Using the material that follows, output exactly the lines from the one containing "QSadd k m =>" through the one containing "transaction) and the", with both ends kept.

★ ★ ★

(** ** Commands and servers *)

(** The commands of the managers. *)
Inductive rcmd := CQ (c : qcmd) | CGet (k : list Z) | CScard (k : list Z) | CSismember (k m : list Z) | CSmembers (k : list Z) | CMulti | CExec.

Definition q_args (c : qcmd) : list (list Z) :=
  match c with
  | QSet k v => [lit "set"; k; v]
  | QDel k => [lit "del"; k]
  | QSadd k m => [lit "sadd"; k; m]
  | QSrem k m => [lit "srem"; k; m]
  end.
Definition rargs (c : rcmd) : list (list Z) :=
  match c with
  | CQ c => q_args c
  | CGet k => [lit "get"; k]
  | CScard k => [lit "scard"; k]
  | CSismember k m => [lit "sismember"; k; m]
  | CSmembers k => [lit "smembers"; k]
  | CMulti => [lit "multi"]
  | CExec => [lit "exec"]
  end.

Inductive sreply := SPlain (r : rvalue) | SLines (l : list (list Z)).

(** The documented effect of a command on the database, the session (its queue, in a
    transaction) and the reply; what is not used is left open. *)
Definition serves (d : rdb) (st : option (list qcmd)) (c : rcmd) (d' : rdb) (st' : option (list qcmd)) (r : sreply) : Prop :=
  match c, st with
  | CQ c, None => d' = (q_run d c).1 ∧ st' = None ∧ r = SPlain (q_run d c).2
  | CQ c, Some q => d' = d ∧ st' = Some (q ++ [c]) ∧ r = SPlain (RStatus (lit "QUEUED"))
  | CMulti, None => d' = d ∧ st' = Some [] ∧ r = SPlain (RStatus (lit "OK"))
  | CExec, Some q => d' = (q_runs d q).1 ∧ st' = None ∧ r = SLines (line_of <$> (q_runs d q).2)
  | CGet k, None =>
      d' = d ∧ st' = None ∧
      r = SPlain (match d !! k with None => RBulk None | Some (RStr v) => RBulk (Some v) | Some (RSet _) => RError WRONGTYPE end)
  | CScard k, None => d' = d ∧ st' = None ∧ ∀ s, set_at d k s → r = SPlain (RInt (Z.of_nat (size s)))
  | CSismember k m, None => d' = d ∧ st' = None ∧ ∀ s, set_at d k s → r = SPlain (num (bool_decide (m ∈ s)))
  | CSmembers k, None =>
      d' = d ∧ st' = None ∧ (∀ s, set_at d k s → ∃ l, l ≡ₚ elements s ∧ r = SPlain (RArray (Some <$> l))) ∧
      (∀ v, d !! k = Some (RStr v) → r = SPlain (RError WRONGTYPE))
  | _, _ => True
  end.

(** How a reply arrives: a plain one in any pieces, the reply to EXEC in one. *)
Definition delivers (r : sreply) (reads : list (option (list Z))) : Prop :=
  match r with
  | SPlain r => ∃ chunks later, reads = (Some <$> chunks) ++ later ∧ Forall (λ d, 1 ≤ Z.of_nat (length d) < REDIS_READ_BUFF_SIZE) chunks ∧ concat chunks = encode r
  | SLines l => ∃ later, reads = Some (lines_reply l) :: later
  end.

(** A reliable server: connections stay open, every command is answered. *)
Class RedisServer (NS : Type) `{!Net NS} := {
  sdb : NS → rdb;
  sess : NS → gmap Z (option (list qcmd));
  probe_law s fd : is_Some (sess s !! fd) → ∃ s', net_probe fd s = (false, s') ∧ sess s' = sess s ∧ sdb s' = sdb s;
  write_law s fd st c : sess s !! fd = Some st → Z.of_nat (length (cmd_bytes (rargs c))) ≤ 2 ^ 23 →
    ∃ n s' st' r, net_write fd (cmd_bytes (rargs c)) s = (n, true, s') ∧ 0 < n ∧ serves (sdb s) st c (sdb s') st' r ∧
      sess s' = <[fd := st']> (sess s) ∧ delivers r (net_reads fd s');
  connect_law s : match net_connect s with
    | (Some fd, s') => sess s' = <[fd := None]> (sess s) ∧ sdb s' = sdb s
    | (None, s') => sess s' = sess s ∧ sdb s' = sdb s end;
  rest_law s fd rest : sess (net_rest fd rest s) = sess s ∧ sdb (net_rest fd rest s) = sdb s;
}.

(** What the client makes of a reply. *)
Definition sinfo (r : sreply) : RedisReplyInfo :=
  match r with
  | SPlain r => info r
  | SLines l => mkReply REDIS_REPLY_ARRAY [] 0 (line_info <$> l)
  end.
Definition sreply_ok (r : sreply) : Prop :=
  match r with
  | SPlain r => reply_ok r
  | SLines l => Forall exec_line l ∧ Z.of_nat (length (lines_reply l)) < 4096
  end.

Section link.
Context {NS : Type} `{!Net NS, !RedisServer NS}.
Context (malloc_ok new_ok : Z → bool).
Hypothesis malloc_always : ∀ n, 0 ≤ n < 2 ^ 30 → malloc_ok n = true.
Hypothesis new_always : ∀ n, n < 2 ^ 31 → new_ok n = true.
Implicit Types (p : pool NS) (k : client NS).

Lemma recv_sreply r reads c0 :
  sreply_ok r → delivers r reads → ∃ later c', recv malloc_ok RedisReplyInfo_new reads c0 = Ok ((true, later), c') ∧ reply c' = sinfo r.
Proof using malloc_always.
  destruct r as [r|l]; simpl.
  - intros Hok (chunks & later & -> & Hch & Hcat). destruct (recv_split malloc_ok r chunks later c0 malloc_always Hok Hch Hcat) as (c' & H & Hr). by exists later, c'.
  - intros [Hl Hsz] [later ->]. destruct (recv_lines malloc_ok malloc_always l later c0 Hl Hsz) as (c' & H & Hr). by exists later, c'.
Qed.

(** ** The pool *)

(** All connections are open and idle on the server; [out] is the one that is in use, with its
    socket and the state of its session. *)
Record pool_at p (out : option (Z * Z * option (list qcmd))) : Prop := {
  pa_tmp : m_tmpConnections p = [];
  pa_some : m_connections p ≠ [];
  pa_each c : c ∈ m_connections p → c ≠ 0 ∧ ∃ r fd, conns p !! c = Some r ∧ c_fd r = Some fd ∧
    (m_available r = true ∨ (λ o, o.1.1) <$> out = Some c) ∧ (sess (net p) !! fd = Some None ∨ (λ o, o.1.2) <$> out = Some fd);
  pa_out con fd st : out = Some (con, fd, st) → con ∈ m_connections p ∧ (∃ r, conns p !! con = Some r ∧ c_fd r = Some fd) ∧ sess (net p) !! fd = Some st;
}.

Lemma get_conn p : pool_at p None → ∃ con fd p', getAvailableConnection p = Ok (con, p') ∧ con ≠ 0 ∧ pool_at p' (Some (con, fd, None)) ∧ net p' = net p.
Proof using.
  intros Hp. destruct (m_connections p) as [|c cs] eqn:Ec; [by destruct (pa_some _ _ Hp)|].
  destruct (pa_each _ _ Hp c) as (Hc0 & r & fd & Hr & Hfd & Hav & Hs); [rewrite Ec; by left|]. simpl in Hav, Hs. destruct Hav as [Hav|]; [|done]. destruct Hs as [Hs|]; [|done].
  unfold getAvailableConnection. rewrite bind_get, (pa_tmp _ _ Hp). set (t := u32 (net_time (net p))). cbn [expire_tmp].
  set (p1 := set_tmp [] p). assert ((mret [] : M (pool NS) (list Z)) p = Ok ([], p)) as H0 by done. mstep H0. rewrite bind_modify. fold p1. rewrite Ec. cbn [take_available].
  assert (at_conn c p1 = Ok (r, p1)) as H1. { unfold at_conn. rewrite bind_get. cbn [conns p1 set_tmp]. unfold lift. by rewrite Hr. }
  set (r' := mkConnection (c_fd r) false t (m_canRelease r)). set (p2 := set_conns (<[c := r']> (conns p1)) p1).
  assert (put_conn c r' p1 = Ok (tt, p2)) as H2 by (unfold put_conn; by mstep H1).
  assert (take_available t (c :: cs) p1 = Ok (Some c, p2)) as H3. { cbn [take_available]. mstep H1. rewrite Hav. by mstep H2. }
  cbn [take_available] in H3. mstep H3. exists c, fd, p2. split; [done|]. split; [done|]. split; [|done]. split.
  - done.
  - cbn. by rewrite Ec.
  - intros c' Hc'. destruct (pa_each _ _ Hp c' Hc') as (Hc'0 & r2 & fd2 & Hr2 & Hfd2 & Hav2 & Hs2). split; [done|]. simpl in Hav2, Hs2. destruct (decide (c' = c)) as [->|Hne].
    + exists r', fd. cbn. rewrite lookup_insert_eq. split_and!; [done|done|by right|by left].
    + exists r2, fd2. cbn. rewrite lookup_insert_ne by done. destruct Hav2; [|done]. destruct Hs2; [|done]. split_and!; [done|done|by left|by left].
  - intros ? ? ? [= <- <- <-]. split; [cbn; rewrite Ec; by left|]. split; [|done]. exists r'. cbn. by rewrite lookup_insert_eq.
Qed.

Lemma release_conn p con fd : pool_at p (Some (con, fd, None)) → ∃ p', releaseConnection con p = Ok (tt, p') ∧ pool_at p' None ∧ net p' = net p.
Proof using.
  intros Hp. destruct (pa_out _ _ Hp con fd None eq_refl) as (Hin & (r & Hr & Hfd) & Hs). unfold releaseConnection. rewrite bind_get, bool_decide_true by done.
  assert (at_conn con p = Ok (r, p)) as H1 by (unfold at_conn; rewrite bind_get; unfold lift; by rewrite Hr). mstep H1.
  unfold put_conn. mstep H1. eexists. split; [done|]. split; [|done]. split; [apply Hp|apply Hp| |done]. intros c Hc. destruct (pa_each _ _ Hp c Hc) as (Hc0 & r2 & fd2 & Hr2 & Hfd2 & Hav2 & Hs2). split; [done|].
  simpl in Hav2, Hs2. assert (sess (net p) !! fd2 = Some None) as Hs2' by (destruct Hs2 as [?|[= ->]]; done). destruct (decide (c = con)) as [->|Hne].
  - eexists _, fd. cbn. rewrite lookup_insert_eq. split_and!; [done|done|by left|by left].
  - exists r2, fd2. cbn. rewrite lookup_insert_ne by done. destruct Hav2 as [?|[= ->]]; [|done]. split_and!; [done|done|by left|by left].
Qed.

(** The network changes under a connection in use. *)
Lemma pool_at_net p con fd st st' s' :
  pool_at p (Some (con, fd, st)) → sess s' = <[fd := st']> (sess (net p)) → pool_at (set_net s' p) (Some (con, fd, st')).
Proof using.
  intros Hp Hs. split; [apply Hp|apply Hp| |].
  - intros c Hc. destruct (pa_each _ _ Hp c Hc) as (Hc0 & r2 & fd2 & Hr2 & Hfd2 & Hav2 & Hs2). split; [done|]. exists r2, fd2. simpl in *. split_and!; [done|done|done|].
    rewrite Hs. destruct (decide (fd2 = fd)) as [->|Hne]; [by right|left]. rewrite lookup_insert_ne by done. by destruct Hs2 as [|[= ->]].
  - intros ? ? ? [= <- <- <-]. destruct (pa_out _ _ Hp con fd st eq_refl) as (Hin & Hr & Hst). split; [done|]. split; [done|]. simpl. by rewrite Hs, lookup_insert_eq.
Qed.

Lemma pool_at_same p con fd st s' : pool_at p (Some (con, fd, st)) → sess s' = sess (net p) → pool_at (set_net s' p) (Some (con, fd, st)).
Proof using.
  intros Hp Hs. apply (pool_at_net p con fd st); [done|]. rewrite insert_id; [done|]. by apply (pa_out _ _ Hp con fd st).
Qed.

Lemma do_conn p con fd st c room :
  pool_at p (Some (con, fd, st)) → Z.of_nat (length (cmd_bytes (rargs c))) ≤ room ≤ 2 ^ 23 →
  (∀ d' st' r, serves (sdb (net p)) st c d' st' r → sreply_ok r) →
  ∃ st' r p', GbPool.doRedisCommand malloc_ok con (para <$> rargs c) room RedisReplyInfo_new p = Ok ((true, sinfo r), p') ∧
    serves (sdb (net p)) st c (sdb (net p')) st' r ∧ pool_at p' (Some (con, fd, st')).
Proof using malloc_always.
  intros Hp Hroom Hok. destruct (pa_out _ _ Hp con fd st eq_refl) as (Hin & (r & Hr & Hfd) & Hst).
  assert (∀ s, at_conn con (set_net s p) = Ok (r, set_net s p)) as Hat by (intros s; unfold at_conn; rewrite bind_get; unfold lift; by simpl; rewrite Hr).
  assert (at_conn con p = Ok (r, p)) as Hat0 by (unfold at_conn; rewrite bind_get; unfold lift; by rewrite Hr).
  unfold GbPool.doRedisCommand. destruct (probe_law (net p) fd) as (s1 & Hpr & Hs1 & Hd1); [by rewrite Hst|].
  assert (checkConnectionStatus con p = Ok (tt, set_net s1 p)) as H1. { unfold checkConnectionStatus. mstep Hat0. rewrite Hfd, bind_get, Hpr. done. }
  mstep H1. mstep (Hat s1). rewrite Hfd. assert (∀ b, (mret b : M (pool NS) bool) (set_net s1 p) = Ok (b, set_net s1 p)) as Hret by done. mstep (Hret true). cbn [negb].
  assert (alloc malloc_ok room (set_net s1 p) = Ok (tt, set_net s1 p)) as Hal.
  { unfold alloc. rewrite malloc_always by lia. by rewrite (proj2 (Z.leb_le 0 _)) by lia. }
  mstep Hal. assert (createRedisCommand room (para <$> rargs c) = Ok (Some (cmd_bytes (rargs c)))) as Hcmd.
  { rewrite command_bytes. rewrite bool_decide_false by (by destruct c as [[]| | | | | |]). fold (cmd_bytes (rargs c)). by rewrite (proj2 (Z.ltb_ge _ _)) by lia. }
  rewrite (bind_lift _ _ _ _ Hcmd). cbn [default].
  destruct (write_law s1 fd st c) as (n & s2 & st' & rep & Hw & Hn & Hsv & Hs2 & Hdel); [by rewrite Hs1|lia|]. rewrite Hd1 in Hsv. rewrite Hs1 in Hs2.
  assert (send con (cmd_bytes (rargs c)) (set_net s1 p) = Ok (true, set_net s2 p)) as Hsend.
  { unfold send. mstep (Hat s1). rewrite Hfd, bind_get. cbn [net set_net]. rewrite Hw, bind_modify. rewrite (proj2 (Z.eqb_neq _ _)) by lia. done. }
  mstep Hsend. cbn [negb]. destruct (recv_sreply rep (net_reads fd s2) (mkConn [] REDIS_PARSE_UNKNOWN_STATE 0 0 0 false RedisReplyInfo_new)) as (later & c' & Hrecv & Hrep); [by eapply Hok|done|].
  destruct (rest_law s2 fd later) as [Hs3 Hd3]. set (p3 := set_net (net_rest fd later s2) p).
  assert (conn_recv malloc_ok con RedisReplyInfo_new (set_net s2 p) = Ok ((true, sinfo rep), p3)) as Hcr.
  { unfold conn_recv. mstep (Hat s2). rewrite bind_get, Hfd. cbn [net set_net]. rewrite (bind_lift _ _ _ _ Hrecv). cbn [fst snd]. rewrite bind_modify. cbn [mbind]. rewrite Hrep. done. }
  exists st', rep, p3. split; [done|]. split; [simpl; by rewrite Hd3|]. apply (pool_at_net p con fd st); [done|]. by rewrite Hs3.
Qed.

★ ★ ★

(Exercise response)
  | QSadd k m => [lit "sadd"; k; m]
  | QSrem k m => [lit "srem"; k; m]
  end.
Definition rargs (c : rcmd) : list (list Z) :=
  match c with
  | CQ c => q_args c
  | CGet k => [lit "get"; k]
  | CScard k => [lit "scard"; k]
  | CSismember k m => [lit "sismember"; k; m]
  | CSmembers k => [lit "smembers"; k]
  | CMulti => [lit "multi"]
  | CExec => [lit "exec"]
  end.

Inductive sreply := SPlain (r : rvalue) | SLines (l : list (list Z)).

(** The documented effect of a command on the database, the session (its queue, in a
    transaction) and the reply; what is not used is left open. *)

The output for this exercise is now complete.